Transglutaminase 2 (TG2) is a uniquely versatile protein with diverse catalytic activities, such as transglutaminase, protein disulfide isomerase, GTPase, protein kinase, and participates in several biological processes. According to information available in the RBP2GO database, TG2 can be an RNA-binding protein (RBP). RBPs participate in posttranscriptional gene expression regulation, influencing RNAs\' function, while RNA molecules can also modulate RBPs\' biological activity.
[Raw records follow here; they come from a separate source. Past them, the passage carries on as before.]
(* ===== verification/RemoteNode.v ===== *)
(** * The F429 remote node (f429_remote_node/App/Src/remote_node.c, App/Inc/remote_node.h)

    The Protocol V1 server at the far end of the RS-422 line: answers PING and
    READ_STATUS, reports errors, sends telemetry and heartbeats.  The platform
    is reached through two callbacks, modelled as functions on the state the
    [user_context] pointer stands for. *)
From S2P Require Import Prelude Crc16 Protocol StreamParser.
Local Open Scope Z_scope.

Definition REMOTE_NODE_HEARTBEAT_PERIOD_MS : Z := 500.
Definition REMOTE_NODE_TELEMETRY_PERIOD_MS : Z := 100.

Inductive remote_node_comm_status_t := COMM_INIT | COMM_OK | COMM_ERROR.
Inductive remote_node_error_code_t :=
  | REMOTE_ERROR_UNKNOWN_MSG
  | REMOTE_ERROR_BAD_LENGTH
  | REMOTE_ERROR_UNSUPPORTED.

#[export] Instance comm_status_eq_dec : EqDecision remote_node_comm_status_t.
Proof. solve_decision. Defined.

Definition comm_status_code (s : remote_node_comm_status_t) : Z :=
  match s with COMM_INIT => 0 | COMM_OK => 1 | COMM_ERROR => 2 end.
Definition error_code_value (e : remote_node_error_code_t) : Z :=
  match e with
  | REMOTE_ERROR_UNKNOWN_MSG => 1
  | REMOTE_ERROR_BAD_LENGTH => 2
  | REMOTE_ERROR_UNSUPPORTED => 3
  end.

Record remote_node_stats_t := mk_stats {
  valid_frame_count : Z;
  parser_error_count : Z;
  crc_error_count : Z;
  unknown_msg_count : Z;
  duplicate_seq_count : Z;
  uart_rx_overflow_count : Z;
  uart_error_count : Z;
  tx_error_count : Z;
  last_rx_seq : Z;
  comm_status : remote_node_comm_status_t
}.

#[export] Instance eta_stats : Eta remote_node_stats_t := fun s =>
  mk_stats (valid_frame_count s) (parser_error_count s) (crc_error_count s)
    (unknown_msg_count s) (duplicate_seq_count s) (uart_rx_overflow_count s)
    (uart_error_count s) (tx_error_count s) (last_rx_seq s) (comm_status s).

(** [U] is the state behind [user_context]; a [None] callback is a NULL
    function pointer.  A callback's result is what it returns and the state
    it leaves; [tx_fn] is given the [frame_length] bytes at [frame]. *)
Record remote_node_t (U : Type) := mk_node {
  parser : stream_parser_t;
  stats : remote_node_stats_t;
  time_fn : option (U -> Z * U);
  tx_fn : option (list Z -> U -> Z * U);
  user_context : U;
  last_heartbeat_ms : Z;
  last_telemetry_ms : Z;
  heartbeat_seq : Z;
  telemetry_seq : Z;
  status_flags : Z;
  last_request_msg_id : Z;
  last_request_seq : Z;
  last_request_valid : Z
}.
Arguments mk_node {U}.
Arguments parser {U}.
Arguments stats {U}.
Arguments time_fn {U}.
Arguments tx_fn {U}.
Arguments user_context {U}.
Arguments last_heartbeat_ms {U}.
Arguments last_telemetry_ms {U}.
Arguments heartbeat_seq {U}.
Arguments telemetry_seq {U}.
Arguments status_flags {U}.
Arguments last_request_msg_id {U}.
Arguments last_request_seq {U}.
Arguments last_request_valid {U}.

#[export] Instance eta_node U : Eta (remote_node_t U) := fun n =>
  mk_node (parser n) (stats n) (time_fn n) (tx_fn n) (user_context n)
    (last_heartbeat_ms n) (last_telemetry_ms n) (heartbeat_seq n) (telemetry_seq n)
    (status_flags n) (last_request_msg_id n) (last_request_seq n) (last_request_valid n).

(** [memset(&packet, 0, sizeof packet)] and the header assignments. *)
Definition fresh_packet (msg_id seq length : Z) : protocol_packet_t :=
  mk_packet PROTOCOL_VERSION msg_id seq length (replicate 256 0).

(** [write_u16_be] is the function of protocol.c. *)
Definition write_u32_be (a : list Z) (dst v : Z) : list Z :=
  arr_set (arr_set (arr_set (arr_set a dst (u8 (Z.land (Z.shiftr v 24) 0xFF)))
    (dst + 1) (u8 (Z.land (Z.shiftr v 16) 0xFF)))
    (dst + 2) (u8 (Z.land (Z.shiftr v 8) 0xFF)))
    (dst + 3) (u8 (Z.land v 0xFF)).

Section Node.
Context {U : Type}.
Implicit Types node : remote_node_t U.

(** [node->stats.f = v] *)
Definition with_stats (f : remote_node_stats_t -> remote_node_stats_t) node : remote_node_t U :=
  node <| stats := f (stats node) |>.

Definition remote_node_now node : Z * remote_node_t U :=
  match time_fn node with
  | None => (0, node)
  | Some f => let (t, u) := f (user_context node) in (t, node <| user_context := u |>)
  end.

(** [stats.tx_error_count++; stats.comm_status = COMM_ERROR] *)
Definition note_tx_error : remote_node_t U -> remote_node_t U :=
  with_stats (fun s => s <| tx_error_count := u32 (tx_error_count s + 1) |>
                         <| comm_status := COMM_ERROR |>).

(** The local array [frame] starts as zeros here; the bytes given to
    [tx_fn] do not depend on it. *)
Definition remote_node_send_packet node (packet : protocol_packet_t) : Z * remote_node_t U :=
  match tx_fn node with
  | None => (-1, node)
  | Some tx =>
      let '(result, frame, frame_length) :=
        protocol_encode (Some packet) (Some (replicate (Z.to_nat PROTOCOL_MAX_FRAME_SIZE) 0))
          PROTOCOL_MAX_FRAME_SIZE (Some 0) in
      if decide (result = PROTO_OK)
      then
        let (status, u) := tx (take (Z.to_nat (default 0 frame_length)) (default [] frame))
                             (user_context node) in
        let node := node <| user_context := u |> in
        if negb (status =? 0) then (-1, note_tx_error node) else (0, node)
      else (-1, note_tx_error node)
  end.

Definition remote_node_send_error node (request_seq : Z)
    (error_code : remote_node_error_code_t) (offending_msg_id : Z) : remote_node_t U :=
  let response := fresh_packet MSG_ERROR request_seq 2 in
  let response := mk_packet (pkt_version response) (pkt_msg_id response) (pkt_seq response)
    (pkt_length response)
    (arr_set (arr_set (pkt_payload response) 0 (u8 (error_code_value error_code)))
       1 offending_msg_id) in
  (remote_node_send_packet node response).2.

Definition remote_node_remember_request node (request : protocol_packet_t) : remote_node_t U :=
  let node :=
    if negb (last_request_valid node =? 0) &&
       (last_request_msg_id node =? pkt_msg_id request) &&
       (last_request_seq node =? pkt_seq request)
    then with_stats (fun s =>
           s <| duplicate_seq_count := u32 (duplicate_seq_count s + 1) |>) node
    else node in
  node <| last_request_msg_id := pkt_msg_id request |>
       <| last_request_seq := pkt_seq request |>
       <| last_request_valid := 1 |>.

Definition remote_node_handle_ping node (request : protocol_packet_t) : remote_node_t U :=
  if negb (pkt_length request =? 0)
  then remote_node_send_error node (pkt_seq request) REMOTE_ERROR_BAD_LENGTH (pkt_msg_id request)
  else
    let node := remote_node_remember_request node request in
    let response := fresh_packet MSG_PONG (pkt_seq request) 0 in
    (remote_node_send_packet node response).2.

Definition remote_node_handle_read_status node (request : protocol_packet_t) :
    remote_node_t U :=
  if negb (pkt_length request =? 0)
  then remote_node_send_error node (pkt_seq request) REMOTE_ERROR_BAD_LENGTH (pkt_msg_id request)
  else
    let node := remote_node_remember_request node request in
    let response := fresh_packet MSG_STATUS_RESP (pkt_seq request) 20 in
    let (now, node) := remote_node_now node in
    let payload := write_u32_be (pkt_payload response) 0 now in
    let payload := write_u32_be payload 4 (valid_frame_count (stats node)) in
    let payload := write_u32_be payload 8 (parser_error_count (stats node)) in
    let payload := write_u32_be payload 12 (crc_error_count (stats node)) in
    let payload := write_u16_be payload 16 (last_rx_seq (stats node)) in
    let payload := arr_set payload 18 (u8 (comm_status_code (comm_status (stats node)))) in
    let payload := arr_set payload 19 0 in
    (remote_node_send_packet node
       (mk_packet (pkt_version response) (pkt_msg_id response) (pkt_seq response)
          (pkt_length response) payload)).2.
Our goal was to confirm this novel character of TG2 in human umbilical cord vein endothelial cells (HUVEC), which physiologically express TG2. First, UV cross-linked RNA-protein complexes were isolated from immortalised HUVEC using orthogonal organic phase separation. Compared with the RBP2GO database, mass spectrometry identified 392 potential RBPs, including TG2 and 20 novel, endothelium-related RBPs. Total RNA from HUVEC pulled down recombinant human TG2. Complex formation between TG2 and a 43-mer RNA molecule with a secondary structure as well as a homo-oligomeric single-stranded poly(dG), but not poly(dA), could be observed in magnetic RNA-protein pull-down experiments. Experiments with TG2 inhibitors NC9 and GTP{gamma}S, which stabilise its open and closed conformation, respectively, revealed that the open conformation of the enzyme favoured RNA-binding. Biolayer interferometry revealed a high binding affinity between TG2 and RNA with a KD value of 88 nM. We propose that superficial residues on the catalytic core and C-terminal {beta}-barrel domains, being in a hidden position in the closed TG2, are involved in RNA binding. Our study demonstrates TG2\'s previously uncharacterised RNA-binding ability, opening new avenues for understanding its multi-functionality.